* [INSTRUCTIONS FOR THE TASK]
Below are entries; output exactly the lines from the one with "- [Bus]: [emu/mmu-memory.h], the" to the one with "- [Tlb]: [emu/tlb-soft.h].", both included, and nothing else.

* [DATA TO EXAMINE]
++++++

(* ===== verification/ClangTidy.v ===== *)
(** * run_clang_tidy.py and run_clang_tidy_extra.py

    The helpers are functions; the worker threads of [main] and [run_tidy] are a
    step relation.  [clang-tidy] is a parameter: the return code of its run on a
    file, and where the worker's handling of the file raises an exception, if it
    does, which ends the worker's thread.  A state of the run holds what the threads share (the queue with its
    count of unfinished tasks, the list of failed files), what the main thread has
    still to put into the queue, and where each worker is in its loop; of the
    temporary directory it holds how many files for fixes the workers have created.
    The file system, the database, the number of processors and the runs of the
    clang tools are parameters.  The option parser, the printed text and the handler
    of the keyboard interrupt are not modelled. *)

From stdpp Require Import base list strings relations.
From Stdlib Require Import ZArith Lia Ascii Permutation.
From S2P Require Import Prelude PyString Regex RegexParse PyRe RegexFacts Cleanse Paths.
Local Open Scope Z_scope.

(** ** [CheckConfig] *)

(** [_init_config]. *)
Definition ignore_pats : list string := [".*/third_party/.*"].

Definition should_skip (path : string) : bool :=
  existsb (fun p => matched (Match p path)) ignore_pats.

(** ** Helpers of run_clang_tidy.py *)

Definition make_absolute (f directory : string) : string :=
  if startswith f "/" then f else normpath (path_join directory f).

(** [find_compilation_database]: [isfile] and [realpath] are the file system's
    answers; [result] is ./ and then ../ as often as needed. *)
Section Database.
Context (isfile : string -> bool) (realpath : string -> string).

Fixpoint find_database_loop (fuel : nat) (path result : string) : exn + string :=
  match fuel with
  | O => inl FuelExhausted
  | S fuel' =>
      if isfile (path_join result path) then inr (realpath result)
      else if String.eqb (realpath result) "/" then inl (SystemExit 1)
      else find_database_loop fuel' path (result +:+ "../")
  end.

Definition find_compilation_database (fuel : nat) (path : string) : exn + string :=
  find_database_loop fuel path "./".
End Database.

(** The options of the command line that a call of clang-tidy depends on. *)
Record tidy_args := TidyArgs {
  clang_tidy_binary : string;
  checks : option string;
  header_filter : option string;
  extra_arg : list string;
  extra_arg_before : list string;
  quiet : bool;
  config : option string
}.

(** [if s: l.append(prefix + s)] for an option that may be missing. *)
Definition option_arg (prefix : string) (s : option string) : list string :=
  match s with Some s => if String.eqb s EmptyString then [] else [prefix +:+ s] | None => [] end.

(** [fixes] is the name of the temporary file for the fixes, if there is a
    temporary directory. *)
Definition get_tidy_invocation (f : string) (args : tidy_args) (fixes : option string)
    (build_path : string) : list string :=
  [clang_tidy_binary args]
  ++ match header_filter args with Some h => ["-header-filter=" +:+ h] | None => [] end
  ++ option_arg "-checks=" (checks args)
  ++ match fixes with Some name => ["-export-fixes"; name] | None => [] end
  ++ map (fun arg => "-extra-arg=" +:+ arg) (extra_arg args)
  ++ map (fun arg => "-extra-arg-before=" +:+ arg) (extra_arg_before args)
  ++ ["-p=" +:+ build_path]
  ++ (if quiet args then ["-quiet"] else [])
  ++ option_arg "-config=" (config args)
  ++ [f].

(** The command that applies the fixes. *)
Definition apply_fixes_invocation (binary : string) (format : bool) (style : option string)
    (tmpdir : string) : list string :=
  [binary] ++ (if format then ["-format"] else []) ++ option_arg "-style=" style ++ [tmpdir].

(** [merge_replacement_files] where the temporary directory holds [yaml_files]
    files: the module yaml that it reads them with is not imported.  Without a
    file it empties [mergefile], which the system may refuse. *)
Definition merge_replacement_files (yaml_files : nat) (mergefile_opens : bool) : exn + unit :=
  match yaml_files with
  | O => if mergefile_opens then inr () else inl OSError
  | S _ => inl NameError
  end.

(** The filter that [main] builds from the command line's files. *)
Definition compile_file_filter (files : list string) : exn + pattern :=
  match re_compile no_flags (join "|" files) with Some p => inr p | None => inl ReError end.

(** ** What [main] does before it starts the workers *)

Section Prepare.
(** The file system, whether a command runs, the entries of a database (their file
    and directory) and the number of processors. *)
Context (isfile : string -> bool) (realpath : string -> string) (runs : list string -> bool)
  (load : string -> exn + list (string * string)) (cpu_count : nat).

(** [check_clang_apply_replacements_binary]. *)
Definition check_clang_apply_replacements_binary (binary : string) : exn + unit :=
  if runs [binary; "--version"] then inr () else inl (SystemExit 1).

(** What the workers and the loop over the files use. *)
Record job := Job {
  build_path_ : string;
  all_files : list string;
  max_task_ : nat;
  has_tmpdir : bool;
  file_name_re_ : pattern
}.
(* ===== verification/_CoqProject ===== *)
-Q . S2P
Prelude.v
Alu.v
Bits.v
Queue.v
Wide.v
Operand.v
Meta.v
CompTables.v
Codec.v
Switch.v
Decoder.v
Emit.v
CompProofs.v
Ckpt.v
CkptProofs.v
Replay.v
CkptManager.v
Interp.v
Isa.v
Asm.v
AsmInst.v
AsmProofs.v
LinkProofs.v
AsmLabels.v
Mmu.v
Runloop.v
ProxySim.v
IsaReplay.v
Bus.v
Tlb.v
SoftMmu.v
SoftMmuProofs.v
SoftExamples.v
Priv.v
PrivProofs.v
PrivExamples.v
Devices.v
DeviceProofs.v
X86.v
Jit.v
JitEmit.v
JitProofs.v
JitAlu.v
JitMul.v
JitDiv.v
JitDivisions.v
JitMulhsu.v
JitMem.v
JitCorrect.v
JitEmit32.v
JitAlu32.v
JitMul32.v
JitMem32.v
JitCorrect32.v
JitLabels.v
JitFused.v
JitTrace.v
JitFunction.v
JitInstruction.v
Fields.v
JitTracer.v
JitRecord.v
JitRecorded.v
JitFusion.v
JitGroups.v
JitFusedRecord.v
JitFindings.v
JitFindings32.v
(* ===== verification/Prelude.v ===== *)
(** * A verification of rv8: codec, interpreters, compiler, machine and checkpoints

    rv8 is a RISC-V simulator: a user-level one ([rv-sim]), one that compiles what
    runs often ([rv-jit]) and one of a whole machine ([rv-sys]).  This fork adds a
    recorder of checkpoints to the first.  The development models the path an
    instruction takes (fetch, decode, expand, execute, retire), the recorder that
    watches it, the compiler of traces, and the machine around it (address
    translation, traps, interrupts, devices), and proves that each part does what
    it is for.

    ** The program and the files that model it

    Words and the instruction set:
    - [Prelude] (this file): machine words, the notations of [word_scope], the
      hint databases [words], [wrap] and [bits], arrays with C bounds.
    - [Alu]: [asm/alu.h], [emu/amo.h].  Multiply-high, division, AMO operators,
      at any even width.
    - [Bits]: [asm/bits.h], bit counts and rounding.  [Wide]: the emulated 128-bit
      integers of [asm/operators.h] and [asm/types.h].
    - [Queue]: [util/queue.h], the lock-free queue, as a system of threads that
      take atomic steps.
    - [Operand]: the bit-scatter templates of [asm/types.h] and the operands of
      [asm/operands.h].  An operand is data (its segments, width, sign); encoding
      and decoding are moves of bits.
    - [Meta], [CompTables]: the tables of [asm/meta.cc]: opcode to codec, match
      and mask words, compression, expansion and pseudo-instructions.
    - [Switch]: [decode_inst_op] of [asm/switch.h], the nested switches as a
      decision tree ([dtree]) that [run] evaluates.
    - [Codec], [Decoder]: [asm/decode.h], [asm/encode.h], [asm/codec.h],
      [asm/constraints.h]: one decoder and one encoder per codec, fetch,
      constraints, compression and expansion.
    - [CompProofs]: compression and expansion are inverse.

    The assembler:
    - [Emit]: the emitters of [asm/jit.cc], one function per instruction, over the
      width-typed immediates of [asm/types.h].  [AsmInst]: the [asm_] functions of
      the same file, which add the emitter's word to a section.
    - [Asm]: [asm/assembler.h] and [asm/assembler.cc]: sections, labels (objects in
      a table, found by name and by offset), relocations, constants, alignment and
      linking.  [AsmProofs]: what [load_imm] loads, by executing what it emits.
      [LinkProofs]: what linked instructions refer to.  [AsmLabels]: the order of
      the maps, numeric labels and their names.

    The recorder:
    - [Ckpt], [CkptProofs]: [MemTrace] of [util/fmt.h]: page records (which bytes
      were touched, their first values), execution counters, the store table,
      and the abstract map [recorded] from addresses to first values.
    - [Replay]: the contract of a trace on sequences of accesses.
    - [CkptManager]: [CheckpointManager] of [util/fmt.h] and [util/fmt.cc], the
      state machine that opens traces and cuts checkpoints; output is a log.

    The user-level simulator:
    - [Interp]: [exec_inst_rv32] and [exec_inst_rv64] of [emu/interp.h] on the
      state of [emu/processor-base.h].  An instruction is a program ([io]) over
      the requests it makes of the MMU.
    - [Isa]: the interpreter against a reference semantics of the integer ISA.
    - [Mmu]: the interface of an MMU ([Mmu]), its contract ([MmuLaws]), the proxy
      of [emu/mmu-proxy.h] and its proof of the contract; the memory
      instructions, proved against the contract.
    - [Runloop]: [step] of [emu/processor-runloop.h] with its cache of decoded
      instructions; what it calls is the class [Platform].
    - [ProxySim]: the platform of [rv-sim]: [emu/processor-proxy.h] and parts of
      [emu/processor-impl.h] (control registers, [inst_priv], the hooks).
    - [IsaReplay]: the contract of a checkpoint for whole runs of the simulator.

    The compiler ([rv-jit]):
    - [X86]: the calls the source makes of the third-party assembler, as data, with
      their documented meaning on the state the emitted code works on.  The
      processor that executes them is a parameter ([Cpu]).
    - [Jit], [JitEmit]: [jit/jit-decode.h] and [jit/jit-emitter-rv64.h].  An emitter
      is a program of the monad [M], which appends instructions and changes the
      emitter object (labels, trampolines, callstack, counters).  What the host
      provides (options, addresses of functions) is the class [Jit].
    - [JitProofs], [JitAlu], [JitMul], [JitDiv], [JitDivisions], [JitMulhsu],
      [JitMem]: what each emitter's code computes.  [JitCorrect]: one instruction
      against the interpreter.  [JitLabels]: labels and the order of the code.
      [JitFused]: fused instructions, their meaning and their code.  [JitTrace]: a
      trace against a run of the interpreter.  [JitFunction]: the function
      [jit_trace] builds.
    - [JitEmit32]: [jit/jit-emitter-rv32.h].  The lemmas on emitted code are for a
      register width and an operation width, and are used at both emitters:
      [JitAlu32], [JitMul32], [JitMem32], [JitCorrect32].  [JitInstruction]: one
      instruction at either width.
    - [JitTracer]: [jit/jit-tracer.h] and [jit_trace] of [jit/jit-runloop.h], which
      interprets until the tracer stops and compiles what was recorded; the tracer,
      a parameter of the run loop, is the class [Tracer].  [Fields]: the ranges of
      decoded fields.  [JitRecord], [JitRecorded]: what is recorded, and how what is
      compiled for it runs.
    - [JitFusion]: [jit/jit-fusion.h], a tracer around a tracer that replaces groups
      of instructions by fused ones.  [JitGroups]: what a group does, and how the
      function compiled for a trace with groups replaced runs.  [JitFusedRecord]:
      [jit_trace] with this tracer.  [JitFindings], [JitFindings32]: where compiler
      and interpreter part.

    The full-system simulator:
    - [Bus]: [emu/mmu-memory.h], the segments of physical memory: the interface
      ([Bus], with the contract [BusLaws]) and [user_memory], which meets it.  The
      virtual methods of the device segments are the class [Devices].
    - [Tlb]: [emu/tlb-soft.h].  [SoftMmu]: [emu/mmu-soft.h] and [emu/pte.h], the
      page-table walk, the access checks and the four operations, over any [Bus]:
      another instance of [Mmu].  [SoftMmuProofs], [SoftExamples]: its theorems
      and their witnesses on a concrete memory.
    - [Priv]: [emu/processor-priv-1.9.h] and the rest of [emu/processor-impl.h]:
      machine and supervisor registers, traps, returns, the interrupt service
      routine, and [step] as the privileged processor takes it; another instance
      of [Platform].  What the routine asks of the devices is the class
      [Interrupts].  [PrivProofs], [PrivExamples]: its theorems and witnesses.
    - [Devices]: [emu/device-*.h] and the queue of [emu/console.h]: the instances
      of [Devices] and [Interrupts] for the machine that [init] builds.
      [DeviceProofs]: what the devices promise their drivers.

    The run loop ([Runloop.step1]) fetches through [Mmu], decodes through
    [Decoder] and the cache, tells the checkpoint manager ([on_fetch]), executes
    ([Interp]) with the data accesses going through [Mmu], which again tells the
    manager, and retires.  [ProxySim] instantiates the classes for [rv-sim]; for
    [rv-sys] [Mmu] is [SoftMmu] over [Bus] over [Devices], and [Platform] and the
    treatment of traps are [Priv].

    ** What is proved

    - Codec: encoding then decoding is the identity on well-formed instructions
      (in the CS format [rd] comes back in the place of [rs2]);
      decoding any word gives a well-formed instruction or [illegal]; the opcode
      switch agrees with the match and mask tables in both directions; operands
      round-trip and are canonical; compressing, encoding, decoding and expanding
      gives the instruction back, on RV32 and RV64, but for four forms whose
      constraints accept immediates they do not hold, and [rs2] in the CS format.
    - Assembler: emitting and decoding is the identity on operands that fit (but for
      the immediate source of three control-register instructions), and other
      operands are refused; [load_imm] loads what it is asked for (under a
      stated condition, and what it loads otherwise); relocation patches exactly
      the instruction it should, and a relocated call, executed, reaches its label;
      the maps stay in order, a numeric label is the nearest, the loop that names
      one ends.
    - Arithmetic: the half-width multiply-high algorithms compute the high word;
      division and remainder are total and satisfy the Euclidean equation; the
      128-bit operators compute modulo [2^128]; the bit counts count.
    - Interpreter: every integer instruction of RV32IMA and RV64IMA computes the
      value, target or memory effect of the reference semantics, but for shift
      counts that are not reduced (undefined) and the reservation [sc] keeps; [x0],
      the frame of an instruction and the sentinel [-1] that marks an illegal one.
    - Run loop: the instruction cache does not change what runs that do not fetch
      the zero word do; [step] terminates.
    - Compiler: the code of one instruction leaves what the interpreter leaves, on
      RV64 and RV32, wherever its operands are placed; the function compiled for a
      trace runs like the interpreter along the trace, and comes out with its
      registers and memory, at its caller or at the next trace, with its program
      counter (unless at its caller after a final [jalr]) and its count of
      instructions (unless a return missed its call).  Each is for the operands the
      code is exact for: [exact], [exact32] and [fused_exact] list the others, and
      [JitFindings] and [JitFindings32] show what happens there.  Recording with the
      plain tracer ends; what it records is the interpreter's path, with the
      targets of its branches marked; so what [jit_trace] compiles runs like the
      interpreter when the start of the trace is reached again.  With fusion the
      same holds of the instructions executed, and the code never stops inside a
      group, for recordings that end with no program counter executed twice.
    - Recorder: [load], [store] and [fetch] refine the first-value map and count;
      the manager never fails, and cuts a checkpoint exactly when the period has
      elapsed and the trace justifies it.
    - Checkpoints: replaying from the recorded bytes, as accesses and as a run of
      the simulator, does what the recorded run did.
    - Memory and translation: a bus of well-formed segments is a byte memory; a
      TLB hit is a translation in force; translation finds the address the
      architecture defines, and what it does where the architecture faults: it
      faults, or follows an entry that is none; the walk terminates unless every
      table has a pointer for it; the access checks protect user mode; which
      exception each access raises.
    - Privilege: trap entry and return are inverse, go where delegation says, and
      touch the status fields they should; what a control-register instruction
      writes; which interrupt is taken.
    - Devices: the claim and completion protocol of the interrupt controller, the
      one-shot timer, the path of a typed character to the handler; the queue is
      first-in first-out for one producer and one consumer under every
      interleaving.

    The places where the code does not do what it means to are theorems or lemmas
    of their own beside the theorem they bound
    ([CompProofs.encode_cs_loses_rs2], [Replay.fetch_partial_corrupts],
    [ProxySim.zero_word_depends_on_cache],
    [SoftMmuProofs.store_after_load_leaves_clean],
    [PrivProofs.user_takes_machine_mode], [PrivProofs.trap_storm],
    [Queue.race_pops_empty] and others); the theorems state the conditions that
    exclude them.

    ** Conventions

    A [w]-bit word is a [Z]; signed registers are kept as their signed value, and
    wraps are explicit (the build passes [-fwrapv]).  [option] is an assertion or
    an undefined operation, [io], [outcome] and [reply] keep [raise] apart from
    undefined behaviour.  Recursion is structural: on lists, on the number of
    bytes of an access, on the requests of an [io] program.  Five loops have fuel:
    the recursion of [load_imm_r] ([load_imm_correct]: four calls are enough for 64
    bits), the loop that names a numeric label ([add_label_num_total]: one round
    more than there are names), that of [step] ([step_terminates] proves that its argument [count] is enough
    for [rv-sim]; [PrivProofs.trap_storm] that no fuel is enough for [rv-sys] in
    general), the page-table walk ([walk_terminates]: the levels, and two more if
    each has a pointer) and the recording of a trace ([recording_terminates]: more
    than there are program counters; with fusion none need be enough,
    [self_call_unended]).

    Parameters stand for what is outside: the host's memory is a function from
    addresses to bytes, [cpu_cycle_clock], the host's random seeds, the boot
    images and the system calls are arguments, and the order in which an
    unordered map is dumped is an [enumeration].  The floating-point cases of the
    interpreter are an argument of [exec_inst] as well ([FpReads]: what the cache
    theorem asks of them).

    ** Not modelled

    The floating-point cases of the interpreter ([Isa.exec_frame] is for processors
    without F and D, [Runloop.inst_cache_transparent] for cases that read the fields
    of their format, the other theorems hold whatever those cases do);
    [exec_inst_rv128]; signal handlers and the debugger; the console's thread
    (polling and terminal settings) and the memory orders of the queue, whose
    atomic steps are taken to be sequentially consistent; ELF loading and
    printing, which includes the disassembler; string formatting.  Of the JIT: the
    traces of RV32 as whole functions (their instructions are verified one by one);
    the encoding of the host's instructions and the placement of labels,
    which are the assembler's; the lookup of traces ([create_trace_lookup]), the
    caches of compiled traces and the patching of jumps.  [use_mmu] is cleared by
    the constructor and set nowhere; the theorems are for that case. *)

From Stdlib Require Import ZArith Lia Bool.
From stdpp Require Import base numbers list.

++++++

* [SOLUTION]
    - [Bus]: [emu/mmu-memory.h], the segments of physical memory: the interface
      ([Bus], with the contract [BusLaws]) and [user_memory], which meets it.  The
      virtual methods of the device segments are the class [Devices].
    - [Tlb]: [emu/tlb-soft.h].  [SoftMmu]: [emu/mmu-soft.h] and [emu/pte.h], the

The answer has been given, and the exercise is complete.